United Airlines Earnings: Managing Well in Historic Recession


Tuesday afternoon United airlines (NASDAQ: UAL) became the second airline to report its second quarter results, after Delta airlines (NYSE: DAL) announced a pre-tax loss of $ 7 billion last week ($ 3.9 billion excluding special items).

As expected, United Airlines also accumulated a substantial loss in the last quarter, as the COVID-19 pandemic crushed demand for air travel. However, it did a better job of mitigating the short-term gains and cash flow pressure of the pandemic than Delta. It’s a great achievement, as United faces a more difficult recovery path than perhaps any other airline, due to its strong exposure to long-distance international travel.

United drastically reduces bone costs to stop bleeding

United Airlines revenue fell 87.1% year-over-year last quarter to less than $ 1.5 billion. However, the airline also reduced operating expenses (excluding special items) by a surprising 53.7%, despite not being able to implement involuntary layoffs or licenses due to the terms of its CARES Act payroll support. Including the grant portion of United’s payroll support funds as compensation for payroll expenses, operating costs fell 69.9% year-over-year.

Savings come from virtually every line item. Fuel expense decreased 89.9% due to lower fuel prices and United’s dramatic schedule cuts. Distribution expenses fell 93%, maintenance costs decreased 73.9%, and even wages and benefits expenses decreased 29% year-over-year.

The net result was that United reported a pre-tax loss of $ 2 billion, much better than Delta, and an adjusted pre-tax loss of $ 3.2 billion (also notably better than Delta). Careful capacity management was the key to this successful loss mitigation. United reduced its passenger capacity by 87.8% year-over-year in the last quarter.

A United Airlines plane sitting on a runway

United Airlines recorded a lower loss in the second quarter than Delta Air Lines. Image source: United Airlines.

Regarding the burning of cash, Delta and United were more even. Delta reported that daily cash consumption averaged $ 43 million in the second quarter. United’s cash burn reached $ 40 million per day. Restrictive policies around refunds for canceled flights contributed to United’s slower cash burn.

The charge is a bright spot

In addition to cutting costs, United did a great job capitalizing on an increase in air freight rates last quarter. Airlines typically carry large amounts of cargo in the bellies of airplanes that operate international passenger flights. As countries closed their borders and implemented other travel restrictions, airlines drastically reduced their international schedules, also destroying cargo capacity and causing cargo rates to rise.

United Airlines was one of the first airlines to begin operating cargo-only flights with passenger planes during the pandemic. The first such flight departed on March 19. In mid-April, the airline performed more than 150 cargo flights per week, covering more than two dozen routes. In May, United began placing some cargo in the passenger cabin for these cargo-only flights, further increasing its cargo carrying capacity.

As a result, United Airlines cargo revenue increased 36.3% year-over-year to $ 402 million, contributing more than 27% of the airline’s total revenue in the last quarter. In particular, it achieved this performance even though its cargo volume decreased approximately 40% year-over-year. For comparison, Delta’s second-quarter cargo revenue plummeted 41.9% year-over-year to just $ 108 million.
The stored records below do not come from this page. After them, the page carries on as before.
(** C1 (ordering contract, as the code has it).  The items taken from
    [chOrder] are distinct and each carries a message.  If a push with id
    [M > 0] is taken before a response with id [M], and no response with an
    id of [M] or more is taken before that response, then the run of the
    ordering loop completes and the push is forwarded strictly after the
    response. *)
Theorem ordering_contract_gated pre p mid r post M :
  Forall hasMsg (pre ++ p :: mid ++ r :: post) →
  NoDup (pre ++ p :: mid ++ r :: post) →
  msgTyp p = Some message.Push → msgID p = Some M →
  msgTyp r = Some message.Response → msgID r = Some M →
  0 < M →
  Forall (respBelow M) (pre ++ mid) →
  ∃ st' out,
    ordered newOrder (pre ++ p :: mid ++ r :: post) = Some (st', out)
    ∧ forwardedAfter out r p.
Proof.
  intros Hmsg Hnd Tp Ip Tr Ir Hpos Hall.
  apply Forall_app in Hall as [Hbpre Hbmid].
  destruct (ordered_total newOrder _ Hmsg) as [[st' out] Hrun].
  exists st', out. split; [done|].
  pose proof (ordered_NoDup _ _ _ Hrun Hnd) as Hndo.
  apply ordered_app_Some in Hrun as (s1 & opre & o1 & Hpre & Hrun & ->).
  apply ordered_cons_Some in Hrun as (mp & op & o2 & Hmp & Hrun & Hop & ->).
  apply ordered_app_Some in Hrun as (s3 & omid & o3 & Hmid & Hrun & ->).
  apply ordered_cons_Some in Hrun as (mr & or & opost & Hmr & Hpost & Hor & ->).
  pose proof (msgTyp_Some _ _ _ Hmp Tp) as Tmp.
  pose proof (msgID_Some _ _ _ Hmp Ip) as Imp.
  pose proof (msgTyp_Some _ _ _ Hmr Tr) as Tmr.
  pose proof (msgID_Some _ _ _ Hmr Ir) as Imr.
  assert (curMsgID s1 < M) as Hc by (by eapply ordered_cur_below).
  destruct (orderedMsg_defers s1 p mp Tmp) as [Hout Hin]; [lia|lia|].
  rewrite Hout in Hop. subst op. rewrite Imp in Hin.
  pose proof (ordered_keeps_bucket _ _ _ _ p M Hmid Hbmid Hin) as Hin3.
  rewrite <- Imr in Hin3.
  destruct (orderedMsg_releases s3 r mr p Tmr Hin3) as (a & b & Hrel).
  rewrite Hrel in Hor. subst or.
  exists (opre ++ omid), a, (b ++ opost).
  assert (opre ++ [] ++ omid ++ (r :: a ++ p :: b) ++ opost
          = (opre ++ omid) ++ r :: a ++ p :: b ++ opost) as E.
  { simpl. by rewrite <- !app_assoc. }
  rewrite E in Hndo |- *. split; [done|].
  apply NoDup_app in Hndo as (_ & Hdisj & _). intros Hp.
  apply (Hdisj p Hp). apply elem_of_cons. right.
  apply elem_of_app. right. apply list_elem_of_here.
Qed.

(** C2 (release on a response, as the code has it).  Processing a response
    with id [M] forwards the response, then the items of bucket [M] (if
    there is one), then the buckets with a key below [M] in ascending key
    order, each bucket in insertion order; [curMsgID] becomes [M], and
    exactly the buckets with a key above [M] remain. *)
Theorem release_on_response st r m :
  pw_msg r = Some m → Typ m = message.Response →
  ∃ (st' : orderState) (ks : list N),
    StronglySorted N.lt ks
    ∧ (∀ k, k ∈ ks ↔ is_Some (pushDelay st !! k) ∧ k < ID m)
    ∧ orderedIter st r =
        Some (st', r :: default [] (pushDelay st !! ID m)
                     ++ mjoin ((λ k, default [] (pushDelay st !! k)) <$> ks))
    ∧ (∀ k, pushDelay st' !! k =
             if decide (ID m < k) then pushDelay st !! k else None)
    ∧ curMsgID st' = ID m.
Proof.
  intros Hm T.
  exists (afterResponse m st).1,
         (filter (λ k, k < ID m) (sortedKeys (delete (ID m) (pushDelay st)))).
  split; [|split; [|split; [|split]]].
  - apply StronglySorted_filter_lt, sortedKeys_sorted.
  - intros k. rewrite list_elem_of_filter, elem_of_sortedKeys.
    split.
    + intros [Hk [v Hv]]. rewrite lookup_delete_ne in Hv by lia. eauto.
    + intros [[v Hv] Hk]. split; [done|].
      rewrite lookup_delete_ne by lia. eauto.
  - unfold orderedIter. rewrite Hm, orderedMsg_response by done.
    by rewrite afterResponse_out.
  - intros k. apply afterResponse_pushDelay.
  - apply afterResponse_curMsgID.
Qed.

(** C3 (curMsgID, as the code has it).  An iteration of the ordering loop
    leaves [curMsgID] alone unless the item is a response, and then sets it
    to the id of that response, whether that id is larger or smaller than
    the value before. *)
Theorem curMsgID_follows_responses st p :
  curMsgID ∘ fst <$> orderedIter st p =
    (λ m, match Typ m with
          | message.Response => ID m
          | _ => curMsgID st
          end) <$> pw_msg p.
Proof.
  unfold orderedIter. destruct (pw_msg p) as [m|]; [|done]. simpl.
  rewrite orderedMsg_curMsgID. by destruct (Typ m).
Qed.
End OrderingStage.

(** The items of a concrete list are pairwise different. *)
Ltac distinct_items :=
  repeat (apply NoDup_cons_2;
          [ let H := fresh in
            intros H;
            repeat (apply elem_of_cons in H as [H|H]; [discriminate H|]);
            by apply elem_of_nil in H
          | ]);
  apply NoDup_nil_2.

Ltac all_items tac :=
  repeat (apply List.Forall_cons; [tac|]); apply List.Forall_nil.

Lemma ordering_contract_gated_witness :
  ∃ st' out,
    ordered newOrder ([resp2] ++ push7 :: [push0; resp5] ++ resp7 :: [push7'])
      = Some (st', out)
    ∧ forwardedAfter out resp7 push7.
Proof.
  apply (ordering_contract_gated [resp2] push7 [push0; resp5] resp7 [push7'] 7).
  - simpl. all_items ltac:(by eexists).
  - simpl. distinct_items.
  - reflexivity.
  - reflexivity.
  - reflexivity.
  - reflexivity.
  - reflexivity.
  - simpl. all_items ltac:(intros m [= <-] _; reflexivity).
Defined.

(** C1 as the specification states it fails: the push with id 3 is taken
    before the response with id 3, yet the response with id 5, taken in
    between, releases bucket 3, and the push is forwarded first. *)
Lemma ordering_contract_counterexample :
  ordered newOrder [push3; resp5; resp3]
    = Some (mkOrder 3 0 ∅, [resp5; push3; resp3])
  ∧ ¬ forwardedAfter [resp5; push3; resp3] resp3 push3.
Proof.
  split; [vm_compute; reflexivity|].
  intros (o1 & o2 & o3 & H & Hn).
  destruct o1 as [|x1 [|x2 [|x3 o1]]]; simpl in H.
  - discriminate H.
  - discriminate H.
  - injection H as <- <- _. apply Hn.
    apply elem_of_cons. right. apply list_elem_of_here.
  - injection H as _ _ _ H. by destruct o1.
Qed.

Lemma release_on_response_witness :
  ∃ (st' : orderState) (ks : list N),
    StronglySorted N.lt ks
    ∧ (∀ k, k ∈ ks ↔ is_Some (pushDelay stBuckets235 !! k) ∧ k < 5)
    ∧ orderedIter stBuckets235 resp5 =
        Some (st', resp5 :: default [] (pushDelay stBuckets235 !! 5)
                     ++ mjoin ((λ k, default [] (pushDelay stBuckets235 !! k)) <$> ks))
    ∧ (∀ k, pushDelay st' !! k =
             if decide (5 < k) then pushDelay stBuckets235 !! k else None)
    ∧ curMsgID st' = 5.
Proof.
  apply (release_on_response stBuckets235 resp5
           (mkMessage message.Response 5 "room.five" [] false));
    reflexivity.
Defined.

(** C2 as the specification states it fails: with buckets 2, 3 and 5 and a
    response with id 5 the code releases bucket 5 first and then buckets 2
    and 3, not buckets 2, 3, 5 in ascending order. *)
Lemma release_order_counterexample :
  snd <$> orderedIter stBuckets235 resp5 = Some [resp5; push5; push2; push3]
  ∧ releasedAscending stBuckets235 resp5 5 = [resp5; push2; push3; push5]
  ∧ snd <$> orderedIter stBuckets235 resp5
      ≠ Some (releasedAscending stBuckets235 resp5 5).
Proof.
  assert (snd <$> orderedIter stBuckets235 resp5
          = Some [resp5; push5; push2; push3]) as E1
    by (vm_compute; reflexivity).
  assert (releasedAscending stBuckets235 resp5 5 = [resp5; push2; push3; push5]) as E2
    by (vm_compute; reflexivity).
  split; [exact E1|]. split; [exact E2|]. rewrite E1, E2. discriminate.
Qed.

(** C3 as the specification states it fails: after the response with id 5
    a late response with id 3 lowers [curMsgID] from 5 to 3. *)
Lemma curMsgID_decreases_counterexample :
  curMsgID stAfterResp5 = 5
  ∧ orderedIter stAfterResp5 resp3 = Some (mkOrder 3 0 ∅, [resp3])
  ∧ ¬ (curMsgID stAfterResp5 ≤ curMsgID (mkOrder 3 0 ∅)).
Proof.
  split; [reflexivity|]. split; [vm_compute; reflexivity|].
  simpl. lia.
Qed.

(** ** Lifecycle: [Close] *)

Section Lifecycle.
Context {Payload : Type}.
Implicit Types (a : agentImpl Payload) (cbs : list callback).

Lemma emit_emits e a : emit e a = emits [e] a.
Proof. by destruct a. Qed.

Lemma emits_emits evs1 evs2 a : emits evs2 (emits evs1 a) = emits (evs1 ++ evs2) a.
Proof. destruct a; simpl. by rewrite app_assoc. Qed.

Lemma emits_nil a : emits [] a = a.
Proof. destruct a; simpl. by rewrite app_nil_r. Qed.

Lemma onSessionClosed_emits a :
  onSessionClosed a = emits (onSessionClosedEvents a) a.
Proof.
  unfold onSessionClosed. generalize (onSessionClosedEvents a) as evs.
  intros evs. revert a. induction evs as [|e evs IH]; intros a; simpl.
  - by rewrite emits_nil.
  - by rewrite IH, emit_emits, emits_emits.
Qed.

Lemma reportChannelSize_emits a : ∃ evs, reportChannelSize a = emits evs a.
Proof.
  unfold reportChannelSize.
  generalize (chSendCapacity a) at 2 as cap. intros cap.
  assert (∃ evs0, (if (chSendCapacity a =? 0)%Z
                   then emit (LogWarn "chSend is at maximum capacity") a
                   else a) = emits evs0 a) as [evs0 ->].
  { destruct (_ =? _)%Z; [|exists []; by rewrite emits_nil].
    eexists. apply emit_emits. }
  generalize (metricsReporters a) as mrs. intros mrs. revert evs0.
  induction mrs as [|mr mrs IH]; intros evs0; simpl; [by eexists|].
  destruct (ReportGaugeErr mr);
    rewrite !emit_emits, !emits_emits; apply IH.
Qed.

Lemma runCallbacks_no_panic ev cbs :
  Forall (λ cb, cb_panics cb = false) cbs →
  runCallbacks ev cbs = (ev <$> cbs, false).
Proof.
  induction 1 as [|cb cbs Hcb _ IH]; simpl; [done|].
  by rewrite Hcb, IH.
Qed.

Lemma runCallbacks_prefix ev cbs :
  (runCallbacks ev cbs).1 `prefix_of` (ev <$> cbs).
Proof.
  induction cbs as [|cb cbs IH]; simpl; [done|].
  destruct (cb_panics cb); simpl.
  - apply (prefix_cons _ []), prefix_nil.
  - destruct (runCallbacks ev cbs) as [evs pn]. simpl in *.
    by apply prefix_cons.
Qed.

Lemma runCallbacks_completes ev cbs :
  (runCallbacks ev cbs).2 = false → (runCallbacks ev cbs).1 = ev <$> cbs.
Proof.
  induction cbs as [|cb cbs IH]; simpl; [done|].
  destruct (cb_panics cb); simpl; [done|].
  destruct (runCallbacks ev cbs) as [evs pn]. simpl in *.
  intros ->. by rewrite IH.
Qed.

Lemma filter_isCallback_fmap (ev : callback → event) cbs :
  (∀ cb, isCallback (ev cb) = true) →
  filter (λ e, isCallback e = true) (ev <$> cbs) = ev <$> cbs.
Proof.
  intros Hev. induction cbs as [|cb cbs IH]; [done|].
  rewrite fmap_cons, filter_cons_True by apply Hev. by rewrite IH.
Qed.

Lemma filter_isCallback_prefix (ev : callback → event) evs cbs :
  (∀ cb, isCallback (ev cb) = true) →
  evs `prefix_of` (ev <$> cbs) →
  filter (λ e, isCallback e = true) evs = evs.
Proof.
  intros Hev [k Hk].
  assert (Forall (λ e, isCallback e = true) (ev <$> cbs)) as Hall.
  { apply Forall_fmap, Forall_forall. intros cb _. apply Hev. }
  rewrite Hk in Hall. apply Forall_app in Hall as [Hall _].
  clear Hk. induction Hall as [|e evs He _ IH]; [done|].
  rewrite filter_cons_True by done. by rewrite IH.
Qed.

(** The callbacks [onSessionClosed] invokes are an initial segment of the
    session's callbacks followed by the pool's. *)
Lemma onSessionClosed_callbacks a :
  filter (λ e, isCallback e = true) (onSessionClosedEvents a)
    `prefix_of` allCallbacks a.
Proof.
  unfold onSessionClosedEvents, allCallbacks.
  pose proof (runCallbacks_prefix SessionCallback (OnCloseCallbacks (Session a))) as P1.
  pose proof (runCallbacks_completes SessionCallback (OnCloseCallbacks (Session a))) as C1.
  destruct (runCallbacks SessionCallback _) as [evs1 pn1]. simpl in *.
  destruct pn1.
  - rewrite filter_app, (filter_isCallback_prefix SessionCallback _ _ (λ _, eq_refl) P1).
    rewrite filter_cons_False by done. rewrite filter_nil, app_nil_r.
    by apply prefix_app_r.
  - rewrite (C1 eq_refl).
    pose proof (runCallbacks_prefix PoolCallback
                  (SessionCloseCallbacks (sessionPool a))) as P2.
    destruct (runCallbacks PoolCallback _) as [evs2 pn2]. simpl in *.
    rewrite !filter_app.
    rewrite (filter_isCallback_fmap SessionCallback) by done.
    rewrite (filter_isCallback_prefix PoolCallback _ _ (λ _, eq_refl) P2).
    replace (filter _ (if pn2 then _ else _)) with (@nil event)
      by (by destruct pn2).
    rewrite app_nil_r. by apply prefix_app.
Qed.
(** A whole number up to [MAX_SAFE_INTEGER] in absolute value is a
    double. *)
Lemma binary64_integer (z : Z) :
  (Z.abs z <= MAX_SAFE_INTEGER)%Z -> binary64 (inject_Z z) == inject_Z z.
Proof.
  intros Hz. unfold binary64.
  destruct (Qeq_bool (inject_Z z) 0) eqn:H0.
  - apply Qeq_bool_iff in H0. symmetry. exact H0.
  - assert (Hx : ~ inject_Z z == 0).
    { intros H. apply Qeq_bool_iff in H. congruence. }
    destruct (exponent_spec (inject_Z z) Hx) as [Hlo _].
    assert (He : (exponent (inject_Z z) < 53)%Z).
    { apply (Qpower_lt_compat_l_inv 2); [| reflexivity].
      eapply Qle_lt_trans; [exact Hlo |].
      change (Qabs (inject_Z z)) with (inject_Z (Z.abs z)).
      rewrite <- (pow2_Z 53) by lia. rewrite <- Zlt_Qlt.
      unfold MAX_SAFE_INTEGER in Hz. change (2 ^ 53)%Z with 9007199254740992%Z.
      lia. }
    unfold ulp. set (e := exponent (inject_Z z)) in *.
    assert (Hu : 2 ^ (e - 52) == / inject_Z (2 ^ (52 - e))).
    { rewrite pow2_Z by lia. rewrite <- Qpower_opp.
      replace (- (52 - e))%Z with (e - 52)%Z by lia. reflexivity. }
    assert (Pp : 0 < inject_Z (2 ^ (52 - e))).
    { rewrite pow2_Z by lia. apply pow2_pos. }
    rewrite Hu.
    rewrite (round_half_even_comp _ (inject_Z (z * 2 ^ (52 - e)))).
    + rewrite round_half_even_Z, inject_Z_mult. field. lra.
    + rewrite inject_Z_mult. field. lra.
Qed.

(** *** Relative errors *)

Lemma close_exact (a : Q) : close 0 a a.
Proof.
  unfold close. setoid_replace (a - a) with 0 by ring. simpl. lra.
Qed.

Lemma close_weaken (eps eps' a b : Q) :
  eps <= eps' -> close eps a b -> close eps' a b.
Proof.
  unfold close. intros H C. pose proof (Qabs_nonneg b).
  set (x := Qabs (a - b)) in *. set (y := Qabs b) in *. clearbody x y. nra.
Qed.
On the right path in a difficult situation

United Airlines CEO Scott Kirby has been realistic since day one of the COVID-19 pandemic, while some of his peers in the airline industry have been overly optimistic. This attitude has served United well thus far, and will likely continue to benefit the airline.

For the third quarter, United Airlines expects to reduce capacity by 65% ​​year-over-year, maintaining a cautious capacity plan in the face of unstable demand. However, with positive ticket sales, United expects daily cash burn to drop to an average of $ 25 million this quarter, with a further improvement in the fourth quarter. And thanks to its aggressive capital-raising actions, the company is on track to have $ 18 billion in liquidity by the end of the third quarter.

This represents a solid cushion of liquidity. It should be enough for United Airlines to cover cash burn and short-term debt maturities for the next 12-18 months while still having plenty of additional cash.

Since United expects revenue to reach 50% of 2019 levels at best before a vaccine becomes widely available, limiting cash burn and maximizing liquidity are extremely important. The next few quarters will be tough, but United Airlines is doing its best to ensure that it emerges from the COVID-19 pandemic strong enough to have a legitimate shot on its return.